JFMC37-0801 study was planned to offer superiority of 48 weeks treatment of capecitabine adjuvant chemotherapy to 24 weeks conventional treatment with respect to the primary endpoint of disease free survival (DFS) in patients with stage III colon and rectosigmoid cancer. Here, we report the final results of this study. Patients with curatively resected stage III colon and rectosigmoid cancer (PS, 0 to 1; age, 20 to 79 years; no other therapy) were randomly assigned to receive capecitabine (1,250 mg/m2/day) for 14 out of 21 days for 24 weeks, 8 courses (Control (C) arm) or for 48 weeks, 16 courses (Study (S) arm). The primary endpoint was the DFS, and the secondary endpoints were overall survival (OS) and relapse free survival (RFS). Patient information was fixed in March 2016. At the time of this final analysis, median follow-up was 60 months with 434 DFS events out of 1304 (C: 654, S: 650) pts. The 3-year and 5-year DFS for the primary endpoint was 75.3%, 68.7% in the S arm and 70.0%, 65.3% in the C arm, respectively (p = 0.068, HR = 0.866, 95%CI: 0.717-1.046).
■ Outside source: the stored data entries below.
Lemma run_roots_spec (strategies : list strategy) (roots : list (string * option string)) (s s' : ComponentStore) :
  Forall additive strategies -> run_roots strategies roots s = Ok s' ->
  grows s s' /\ forall root part run l c, (root, part) ∈ roots -> reporting run ∈ strategies -> run root = Ok l -> c ∈ l ->
    store_ok s -> comp_key c ∈ keys s'.
Proof.
  intros Ha. revert s. induction roots as [|[root part] roots IH]; intros s; cbn [run_roots].
  { intros [= ->]. split; [apply grows_refl|by intros ? ? ? ? ? ?%not_elem_of_nil]. }
  rewrite res_bind_ok. intros (s1 & E1 & E2). destruct (IH s1 E2) as [H1 H2].
  destruct (run_strategies_spec _ _ _ _ Ha E1) as [K1 K2]. assert (K0 : grows s s1) by exact K1. split; [by eapply grows_trans|].
  intros r p run l c [[= -> ->]|Hin]%elem_of_cons Hrun Hl Hc Hs.
  - destruct (K0 Hs) as [Hs1 _]. apply (H1 Hs1). by eapply K2.
  - eapply H2; [done..|]. by apply K0.
Qed.

Lemma tag_first_ok (entry risk : string) (l l' : list (key * IdentifiedComponent)) :
  tag_first entry risk l = Some l' -> l'.*1 = l.*1 /\
  (Forall (fun kc => comp_key kc.2 = kc.1) l -> Forall (fun kc => comp_key kc.2 = kc.1) l').
Proof.
  revert l'. induction l as [|[k c] l IH]; intros l'; [done|]. cbn [tag_first]. destruct (names_service entry c).
  - intros [= <-]. split; [done|]. intros H. inversion H; subst. by constructor.
  - destruct (tag_first entry risk l) as [r|]; [|done]. intros [= <-]. destruct (IH r eq_refl) as [H1 H2]. split; [by rewrite !fmap_cons, H1|].
    intros H. inversion H; subst. constructor; [done|by apply H2].
Qed.

Lemma annotate_entry_grows (dir : string) (s : ComponentStore) (entry : string) : grows s (annotate_entry dir s entry).
Proof.
  unfold annotate_entry. destruct (dict_get entry KNOWN_SERVICE_RISKS) as [risk|]; [|apply grows_refl].
  destruct (tag_first entry risk (components s)) as [l|] eqn:E; [|apply add_grows].
  apply tag_first_ok in E as [H1 H2]. intros [Hn Hf]. unfold store_ok, keys in *. cbn [components]. rewrite H1. split; [|done]. split; [done|by apply H2].
Qed.

Lemma foldl_grows {A} (f : ComponentStore -> A -> ComponentStore) (l : list A) (s : ComponentStore) :
  (forall s x, grows s (f s x)) -> grows s (foldl f s l).
Proof. intros Hf. revert s. induction l as [|x l IH]; intros s; cbn [foldl]; [apply grows_refl|]. by eapply grows_trans. Qed.

Lemma annotate_grows (ld : string -> option (list string)) (root : string) (s : ComponentStore) :
  grows s (annotate_service_risks ld root s).
Proof.
  apply foldl_grows. intros s1 dir. destruct (ld _) as [entries|]; [|apply grows_refl]. apply foldl_grows, annotate_entry_grows.
Qed.

Definition row_key (r : sbom_row) : key := (normalize_name r.(r_name), normalize_version r.(r_version)).

Context (lookup_fuzzy : string -> string -> option cpe_match) (o : os).
Context (Hlookup : forall n v m, lookup_fuzzy n v = Some m -> cpe23 m <> "").

Lemma enriched_keys (s s' : ComponentStore) : enrich_cpes lookup_fuzzy s = Ok s' -> store_ok s ->
  row_key <$> ((fun kc => serialise kc.2) <$> components s') = keys s.
Proof.
  unfold enrich_cpes. rewrite res_bind_ok. intros (l & E & [= <-]) [_ Hf]. cbn [components]. apply enrich_all_spec in E as [H _]; [|done].
  unfold keys. revert Hf. induction H as [|kc kc' l0 l1 (Hk & (Hn & Hv & _) & _) _ IH]; intros Hf; [done|]. inversion Hf as [|? ? Hc Hf']; subst.
  rewrite !fmap_cons, IH by done. f_equal. rewrite <- Hc. unfold row_key, comp_key, serialise. cbn. by rewrite Hn, Hv.
Qed.

(** C24. A component scan that returns loses nothing and repeats nothing: its rows differ in
    normalised name and version, and every component that a strategy reports in some root -
    package databases, kernel, marker files - has its row, whatever the other strategies add
    and whatever the passes behind them do. *)
Theorem sbom_complete (syft : strategy) (strategies : list strategy) (svc : SbomService) (rows : list sbom_row) :
  additive syft -> Forall additive strategies -> generate_sbom o lookup_fuzzy syft strategies svc = Ok rows ->
  NoDup (row_key <$> rows) /\
  forall root part run l c,
    (root, part) ∈ _get_all_scan_roots o svc -> reporting run ∈ strategies -> run root = Ok l -> c ∈ l ->
    exists row, row ∈ rows /\ row_key row = comp_key c.
Proof.
  intros Hsy Ha. unfold generate_sbom. rewrite res_bind_ok. intros (s1 & E1 & H). apply res_bind_ok in H as (s2 & E2 & H).
  destruct (enrich_cpes _ _) as [s4|e] eqn:E4; [|done]. injection H as <-.
  assert (H0 : store_ok empty_store) by (split; [apply NoDup_nil_2|constructor]).
  destruct (Hsy _ _ _ E1 H0) as [Hs1 _]. destruct (run_roots_spec _ _ _ _ Ha E2) as [G1 G2]. destruct (G1 Hs1) as [Hs2 _].
  destruct (annotate_grows (list_dir o) svc.(extracted_root) (set_partition None s2) Hs2) as [Hs3 L3].
  pose proof (enriched_keys _ _ E4 Hs3) as Ek. rewrite Ek. split; [apply Hs3|].
  intros root part run l c Hroot Hrun Hl Hc. assert (Hin : comp_key c ∈ row_key <$> ((fun kc => serialise kc.2) <$> components s4)).
  { rewrite Ek. apply L3. by eapply G2. }
  apply list_elem_of_fmap in Hin as (row & -> & Hrow). by exists row.
Qed.
End Complete.

(** ** A module without a version *)

Section Stops.
Context `{S : SetOrder} (package_url : string -> string -> string -> option string) (lookup_fuzzy : string -> string -> option cpe_match).
Context (o : os) (read strings : string -> option string) (depth : nat).
Context (ar_t : string -> option (Z * bytes * bytes)) (ar_p_tar : string -> string -> list string -> option (Z * bytes)).

(** A strategy that fails in one root fails the scan. *)
Definition fails (run : strategy) (root : string) : Prop := forall s, exists e, run root s = Err e.

Lemma run_strategies_fails (strategies : list strategy) (run : strategy) (root : string) (s : ComponentStore) :
  run ∈ strategies -> fails run root -> exists e, run_strategies strategies root s = Err e.
Proof.
  intros Hin Hf. revert s. induction Hin as [strategies|? st strategies _ IH]; intros s; cbn [run_strategies].
  - destruct (Hf s) as [e ->]. by exists e.
  - destruct (st root s) as [s1|e]; [apply IH, Hf|by exists e].
Qed.

Lemma run_roots_fails (strategies : list strategy) (run : strategy) (roots : list (string * option string)) (root : string)
    (part : option string) (s : ComponentStore) :
  (root, part) ∈ roots -> run ∈ strategies -> fails run root -> exists e, run_roots strategies roots s = Err e.
Proof.
  intros Hin Hrun Hf. revert s. remember (root, part) as rp eqn:Erp. induction Hin as [? roots|? [r p] roots _ IH]; intros s; subst.
  - cbn [run_roots]. destruct (run_strategies_fails strategies run root (set_partition part s)) as [e ->]; [done..|]. by exists e.
  - cbn [run_roots]. destruct (run_strategies strategies r _) as [s1|e]; [by apply IH|by exists e].
Qed.

Lemma generate_fails (syft run : strategy) (strategies : list strategy) (svc : SbomService) (root : string) (part : option string) :
  (root, part) ∈ _get_all_scan_roots o svc -> run ∈ strategies -> fails run root ->
  exists e, generate_sbom o lookup_fuzzy syft strategies svc = Err e.
Proof.
  intros Hin Hrun Hf. unfold generate_sbom. destruct (syft _ _) as [s1|e]; [|by exists e].
  change (exists e, (run_roots strategies (_get_all_scan_roots o svc) s1 ≫= fun s =>
    match enrich_cpes lookup_fuzzy (annotate_service_risks (list_dir o) svc.(extracted_root) (set_partition None s)) with
    | Ok s => Ok ((fun kc => serialise kc.2) <$> components s) | Err e => Err (EnrichError e) end) = Err e).
  destruct (run_roots_fails strategies run _ root part s1 Hin Hrun Hf) as [e ->]. by exists e.
Qed.

Lemma vermagic_lines_stops (root ko_path line : string) (pre post : list string) :
  Forall (fun l => startswith l "vermagic=" = false) pre -> startswith line "vermagic=" = true ->
  PyLines.split (after_equals line) = [] -> vermagic_lines package_url root ko_path (pre ++ line :: post)%list = Err IndexError.
Proof. intros H Hl Hs. induction H as [|l pre Hpre _ IH]; cbn [vermagic_lines app]; [by rewrite Hl, Hs|]. by rewrite Hpre. Qed.

Lemma process_debs_stops (root deb_path : string) (paths : list string) (e0 : scan_error) :
  deb_path ∈ paths -> _list_deb_members ar_t deb_path = Err e0 -> exists e, process_debs ar_t ar_p_tar root paths = Err e.
Proof.
  intros Hin He. induction Hin as [paths|? p paths _ IH]; cbn [process_debs].
  - unfold _process_deb. rewrite He. by exists e0.
  - destruct (_process_deb ar_t ar_p_tar root p) as [c|e1]; [|by exists e1]. destruct (IH He) as [e1 IH1]. exists e1. cbn. by rewrite IH1.
Qed.

(** C27. One file stops the whole component scan.  If the first kernel module of a scanned root
    that has no versioned module directory has a bare vermagic line before any other, the
    kernel strategy raises an IndexError; if ar prints a name that is not UTF-8 for one of the
    files called .deb that are read (up to a number), the strategy for loose archives raises a UnicodeDecodeError.  Nothing catches
    either: whatever the other strategies find, there are no rows. *)
Theorem one_file_stops (syft : strategy) (strategies : list strategy) (svc : SbomService) (root : string) (part : option string) :
  (root, part) ∈ _get_all_scan_roots o svc ->
  (forall ko_path stdout line pre post,
    reporting (KernelStrategy_run package_url o read strings depth) ∈ strategies ->
    kernel_modules package_url o root = None -> first_module o depth root = Some ko_path -> strings ko_path = Some stdout ->
    splitlines stdout = (pre ++ line :: post)%list -> Forall (fun l => startswith l "vermagic=" = false) pre ->
    startswith line "vermagic=" = true -> PyLines.split (after_equals line) = [] ->
    exists e, generate_sbom o lookup_fuzzy syft strategies svc = Err e) /\
  (forall deb_path returncode stdout stderr,
    reporting (LooseDebStrategy_run o ar_t ar_p_tar depth) ∈ strategies ->
    deb_path ∈ deb_paths o depth root -> ar_t deb_path = Some (returncode, stdout, stderr) -> decode_replace stdout <> stdout ->
    exists e, generate_sbom o lookup_fuzzy syft strategies svc = Err e).
Proof.
  intros Hin. split.
  - intros ko_path stdout line pre post Hrun Hk Hm Hs Hl Hpre Hline Hblank. eapply generate_fails; [done|done|]. intros s. exists IndexError.
    unfold reporting, KernelStrategy_run. rewrite Hk. unfold _scan_from_vermagic, search_dirs. cbn [vermagic_dirs].
    rewrite Hm, Hs, Hl. by rewrite vermagic_lines_stops.
  - intros deb_path rc out err Hrun Hdeb Har Hout. eapply generate_fails; [done|done|]. intros s.
    destruct (process_debs_stops root deb_path (deb_paths o depth root) UnicodeDecodeError) as [e He]; [exact Hdeb| |].
    + unfold _list_deb_members, decode_strict. rewrite Har. cbv beta iota. by rewrite (bool_decide_eq_false_2 _ Hout).
    + exists e. unfold reporting, LooseDebStrategy_run. by rewrite He.
Qed.
End Stops.

(** ** A scan of concrete files *)

Definition scan_os : os :=
  plain_os ["/fw/rootfs/system/var/lib/dpkg/status"; "/fw/rootfs/system/etc/os-release"; "/fw/rootfs/vendor/wifi.ko"]
    ["/fw"; "/fw/rootfs"; "/fw/rootfs/system"; "/fw/rootfs/system/var"; "/fw/rootfs/system/var/lib"; "/fw/rootfs/system/var/lib/dpkg";
     "/fw/rootfs/system/etc"; "/fw/rootfs/vendor"].

Definition scan_bytes (path : string) : option bytes :=
  if bool_decide (path = "/fw/rootfs/system/var/lib/dpkg/status") then Some (encode (status_text two_packages)) else None.

Definition scan_text (path : string) : option string :=
  if bool_decide (path = "/fw/rootfs/system/etc/os-release") then Some ("ID=openwrt" +:+ nl +:+ "VERSION_ID='22.03'" +:+ nl) else None.

(** What strings prints of the module of the vendor partition. *)
Definition scan_strings (vermagic : string) (path : string) : option string :=
  if bool_decide (path = "/fw/rootfs/vendor/wifi.ko") then Some ("license=GPL" +:+ nl +:+ vermagic +:+ nl) else None.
The 5-year OS was 87.6% in the S arm and 83.2% in the C arm (p = 0.0159, HR = 0.737, 95%CI: 0.557-0.975). The 5-year RFS was 74.1% in the S arm and 69.3% in the C arm (p = 0.0207, HR = 0.808, 95%CI: 0.658-0.992). Overall grade 3-4 adverse events of S arm were comparable with those of C arm except increasing hand-foot syndrome. DFS superiority in 48 weeks treatment of capecitabine adjuvant chemotherapy was not demonstrated in patients with stage III colon cancer. However, p-values of OS and RFS comparing 48 weeks treatment with 24 weeks treatment were less than 0.025. Thus, with regard to the optimal duration of adjuvant chemotherapy for stage III colon cancer, further investigation was considered to be needed.